■ YOUR INSTRUCTIONS ■
Exactly as written, copy the lines that run from the start of the data below to the line containing "owner (InitializeCriticalSection (CS", both ends included.

■ DATA SHOWN ■
(** The compare-and-exchange succeeds: a private section is put into a slot. *)
Lemma cells_install k l :
  private (f t) = Some (l, true) → private p = None → stage_of p = stage_of (f t) →
  slots m !! k = None → (∀ g, ¬ staged f k g) → (∀ t', h t' k = 0) →
  owner (InitializeCriticalSection (CS := CS)) = None →
  Cells (set_slot k l m) (<[t := p]> f) h.
Proof using C.
  intros Hold Hnew Hs Hk Hst Hh Hfree.
  assert (HR : ∀ l' x, Refers (set_slot k l m) (<[t := p]> f) l' x ↔
    if decide (x = inr k) then l' = l else if decide (x = inl t) then False else Refers m f l' x).
  { intros l' [t'|k']; cbn.
    - rewrite decide_False by done. destruct (decide (t' = t)) as [->|Ht].
      + rewrite decide_True, fn_lookup_insert, Hnew by done. split; [by intros [? ?]|done].
      + rewrite decide_False, fn_lookup_insert_ne by congruence. done.
    - rewrite (staged_same _ _ _ _ _ Hs). destruct (decide (k' = k)) as [->|Hk'].
      + rewrite decide_True, lookup_insert_eq by done. naive_solver.
      + rewrite !decide_False, lookup_insert_ne by congruence. done. }
  assert (Hl : ∀ x, Refers m f l x → x = inl t) by (intros x; by eapply private_refers).
  split.
  - intros l'. cbn. rewrite (inv_heap _ _ _ C l'). setoid_rewrite HR. split; intros [x Hx].
    + destruct (decide (l' = l)) as [->|Hl'].
      * exists (inr k). by rewrite decide_True.
      * exists x. rewrite !decide_False; [done| |].
        -- intros ->. destruct Hx as [b Hb]. congruence.
        -- intros ->. destruct Hx. congruence.
    + repeat case_decide; [|done|by eauto]. subst. exists (inl t). by exists true.
  - intros l' x y. rewrite !HR. repeat case_decide; try done; subst.
    + congruence.
    + intros -> Hy. apply Hl in Hy. congruence.
    + intros Hx ->. apply Hl in Hx. congruence.
    + apply (inv_unique _ _ _ C).
  - intros t' l' b. cbn. destruct (decide (t' = t)) as [->|Ht].
    + rewrite fn_lookup_insert. congruence.
    + rewrite fn_lookup_insert_ne by done. apply (inv_private _ _ _ C).
  - intros k' l'. rewrite !(staged_same _ _ _ _ _ Hs). cbn.
    destruct (decide (k' = k)) as [->|Hk'].
    + rewrite lookup_insert_eq. intros [= <-] _. right. split; [done|].
      eexists. split; [by apply (inv_private _ _ _ C) in Hold|].
      split; unfold depth; rewrite Hfree; [done|congruence].
    + rewrite lookup_insert_ne by done. apply (inv_slot _ _ _ C).
Qed.

(** The section of a slot changes, and how deep [t] is in it. *)
Lemma cells_call k l c c' h' :
  private p = private (f t) → stage_of p = stage_of (f t) →
  slots m !! k = Some l → heap m !! l = Some (Some c) → (∀ g, ¬ staged f k g) →
  Section_ok c' h' k → (∀ t' k', k' ≠ k → h' t' k' = h t' k') →
  Cells (set_heap l (Some c') m) (<[t := p]> f) h'.
Proof using C.
  intros Hp Hs Hk Hl Hst Hc Hh.
  assert (HR : ∀ l' x, Refers (set_heap l (Some c') m) (<[t := p]> f) l' x ↔ Refers m f l' x).
  { intros l' x. rewrite refers_step by done. destruct x as [t'|k']; [|done].
    destruct (decide (t' = t)) as [->|]; [by rewrite Hp|done]. }
  assert (HRk : ∀ x, Refers m f l x → x = inr k).
  { intros x Hx. apply (inv_unique _ _ _ C l); [done|]. by split. }
  split.
  - intros l'. setoid_rewrite HR. cbn [heap set_heap]. rewrite <-(inv_heap _ _ _ C l').
    destruct (decide (l' = l)) as [->|]; [|by rewrite lookup_insert_ne].
    rewrite lookup_insert_eq, Hl. by split; eexists.
  - intros l' x y. rewrite !HR. apply (inv_unique _ _ _ C).
  - intros t' l' b Hb. cbn.
    assert (Hx : Refers m f l' (inl t')).
    { exists b. revert Hb. destruct (decide (t' = t)) as [->|].
      - by rewrite fn_lookup_insert, Hp.
      - by rewrite fn_lookup_insert_ne. }
    rewrite lookup_insert_ne; [|intros <-; by apply HRk in Hx].
    apply (inv_private _ _ _ C t'). destruct Hx as [b' Hb'].
    revert Hb. destruct (decide (t' = t)) as [->|].
    + by rewrite fn_lookup_insert, Hp.
    + by rewrite fn_lookup_insert_ne.
  - intros k' l'. rewrite !(staged_same _ _ _ _ _ Hs). cbn. intros Hk' Hg.
    destruct (decide (k' = k)) as [->|Hne].
    + assert (l' = l) as -> by congruence. right. split; [done|].
      rewrite lookup_insert_eq. eauto.
    + rewrite lookup_insert_ne.
      * destruct (inv_slot _ _ _ C k' l' Hk' Hg) as [?|[? (c0 & ? & [H1 H2])]]; [by left|right].
        split; [done|]. exists c0. split; [done|]. split; [|done]. intros t'. by rewrite Hh.
      * intros <-. assert (Hx : Refers m f l (inr k')) by done. apply HRk in Hx. congruence.
Qed.
(** Both results of [GetFullPathNameW]. *)
Lemma full_path_size name f k : 0 <= k →
  ∃ len out f', GetFullPathNameW name k f = (len, out, f') ∧ u32 len = len ∧
    Z.of_nat (length out) <= k ∧ changes INVALID_HANDLE_VALUE None f f' ∧
    len = (if bool_decide (full_path name f = []) then 0
           else if Z.of_nat (length (full_path name f)) <? k then Z.of_nat (length (full_path name f))
           else Z.of_nat (length (full_path name f)) + 1) ∧
    (full_path name f ≠ [] → Z.of_nat (length (full_path name f)) < k → out = full_path name f ++ [0]).
Proof.
  intros Hk. destruct (get_full_path name k f Hk) as (out & f' & Hout & Hch & HG).
  destruct (full_path_ok name f) as [Hlen _]. set (path := full_path name f) in *. clearbody path.
  assert (Hu : ∀ z, 0 <= z < 2 ^ 32 → u32 z = z) by (intros z Hz; by apply u32_small).
  destruct (Z.eqb_spec (Z.of_nat (length path)) 0) as [H0|H0].
  - destruct path; [|cbn in H0; lia]. eexists 0, out, f'. split_and!; try done.
  - rewrite bool_decide_false by (by destruct path).
    destruct (Z.ltb_spec (Z.of_nat (length path)) k).
    + eexists _, _, f'. split_and!; try done; [apply Hu; lia|]. rewrite length_app. cbn. lia.
    + eexists _, out, f'. split_and!; try done; [apply Hu; lia|lia].
Qed.

(** A buffer for the pattern of a directory of [n] characters with the NUL. *)
Definition pattern_buffer (n : Z) : list Z := replicate (Z.to_nat (n + 8)) (junk_char par).

(** The stream before its pattern is there. *)
Definition blank s0 s a w : Prop :=
  owns s0 s a w ∧ handle w = INVALID_HANDLE_VALUE ∧ cached w = 0 ∧
  Z.of_nat (length (d_name (went w))) = PATH_MAX par.

Lemma blank_same s0 s a w : blank s0 s a w → same_fs (fs (world s0)) (fs (world s)).
Proof.
  intros (Ho & Hh & _). eapply own_closed; [apply (ow_handle _ _ _ _ Ho)|].
  rewrite Hh. apply invalid_closed.
Qed.

(** The first part of [open_search]: the buffer is allocated, or not. *)
Lemma allocate_pattern s0 s a w n (Q : unit → state → Prop) :
  blank s0 s a w → patt w = None → 0 <= n →
  (∀ s', dirs (world s') = dirs (world s) → fs (world s') = fs (world s) →
    (if (n <=? (SIZE_MAX par - 16) / 2) && malloc_ok s then
       ∃ w' b, blank s0 s' a w' ∧ patt w' = Some b ∧ bufs (world s') !! b = Some (pattern_buffer n)
     else ∃ w', blank s0 s' a w' ∧ patt w' = None) → Q tt s') →
  wp (if n <=? (SIZE_MAX par - 16) / 2 then
        b ← malloc_buf par ((2 * n + 16) / 2);
        put_wdir (Some a) (WDIR (went w) (data w) (cached w) (handle w) b)
      else mret tt) Q s.
Proof using.
  intros Hblank Hp Hn0 HQ. pose proof Hblank as (Ho & Hh & Hc & Hn).
  destruct Ho as [Hwd Hfr Hb Hown Hop].
  rewrite Hp in Hb. destruct (n <=? (SIZE_MAX par - 16) / 2).
  - cbn [andb] in HQ. wp_step. apply wp_malloc_buf. destruct (malloc_ok s).
    + intros b Hbf. eapply wp_put_wdir; [cbn; by rewrite Hwd, lookup_insert_eq|].
      apply HQ; [done|done|]. cbn.
      replace ((2 * n + 16) / 2) with (n + 8) by (apply Z.div_unique with 0; lia).
      this_wdir. exists b. split; [|split]; [|done|by rewrite lookup_insert_eq].
      split; [|done]. split; cbn; try done.
      * by rewrite Hwd, insert_insert_eq.
      * rewrite <-Hb. eauto.
    + eapply wp_put_wdir; [cbn; by rewrite Hwd, lookup_insert_eq|].
      apply HQ; [done|done|]. cbn. this_wdir. split; [|done].
      split; [|done]. split; cbn; try done. by rewrite Hwd, insert_insert_eq.
  - wp_step. apply HQ; [done|done|]. by exists w.
Qed.

(** A call that only reads the file system. *)
Lemma blank_call s0 s a w f' :
  blank s0 s a w → changes INVALID_HANDLE_VALUE None (fs (world s)) f' →
  blank s0 (Sys (errno s) (set_fs f' (world s))) a w.
Proof.
  intros (Ho & Hh & Hc & Hn) Hch. split; [|done]. destruct Ho as [Hwd Hfr Hb Hown Hop].
  split; cbn; try done. rewrite Hh in *. by eapply own_changes.
Qed.

(** The search for the pattern in the buffer. *)
Lemma search_run s0 s a w b chars p :
  blank s0 s a w → patt w = Some b → bufs (world s) !! b = Some chars → c_string chars = Some p →
  wp (ok ← dirent_first (Some a);
      if ok : bool then mret false else set_errno ENOENT;; mret true)
    (λ err s', dirs (world s') = dirs (world s) ∧
      match listing p (fs (world s0)) with
      | [] => err = true ∧ ∃ w', owns s0 s' a w'
      | l => err = false ∧ ∃ w' b' chars', wide_at par s0 s' a w' b' chars' p l
      end) s.
Proof.
  intros Hblank Hp Hb Hs. pose proof (blank_same _ _ _ _ Hblank) as Hsame.
  destruct Hblank as (Ho & Hh & Hc & Hn). destruct Ho as [Hwd Hfr Hbufs Hown Hop].
  rewrite Hp in Hbufs. destruct Hbufs as [Hbf [chars0 Hbufs]].
  rewrite Hbufs, lookup_insert_eq in Hb. injection Hb as ->.
  wp_step. eapply wp_mono; [eapply (dirent_first_run a w b chars p); try done;
    [by rewrite Hwd, lookup_insert_eq|by rewrite Hbufs, lookup_insert_eq]|].
  intros ok s' (d & h & f' & -> & HF). rewrite (proj1 (proj2 Hsame)) in HF.
  pose proof (listing_names p (fs (world s0))) as Hnames.
  destruct (listing p (fs (world s0))) as [|d' ds].
  - destruct HF as (-> & -> & Hch). unfold set_errno. do 3 wp_step.
    split; [done|]. split; [done|]. this_wdir. split; cbn; try done.
    + by rewrite Hwd, insert_insert_eq.
    + rewrite Hp. split; [done|]. by exists chars.
    + apply same_own_invalid. by eapply changes_same.
  - destruct HF as (-> & -> & Hh' & Hn' & Hch). wp_step.
    split; [done|]. split; [done|]. this_wdir. exists b, chars. split; cbn; try done.
    + by rewrite Hwd, insert_insert_eq.
    + by eapply same_own.
    + unfold pending. cbn. rewrite decide_False by done. exists ds. split; [apply Hch|].
      by rewrite decide_False.
    + apply Forall_forall. intros x Hx. by apply Hnames.
Qed.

■ RESPONSE ■
(** The compare-and-exchange succeeds: a private section is put into a slot. *)
Lemma cells_install k l :
  private (f t) = Some (l, true) → private p = None → stage_of p = stage_of (f t) →
  slots m !! k = None → (∀ g, ¬ staged f k g) → (∀ t', h t' k = 0) →
  owner (InitializeCriticalSection (CS := CS)) = None →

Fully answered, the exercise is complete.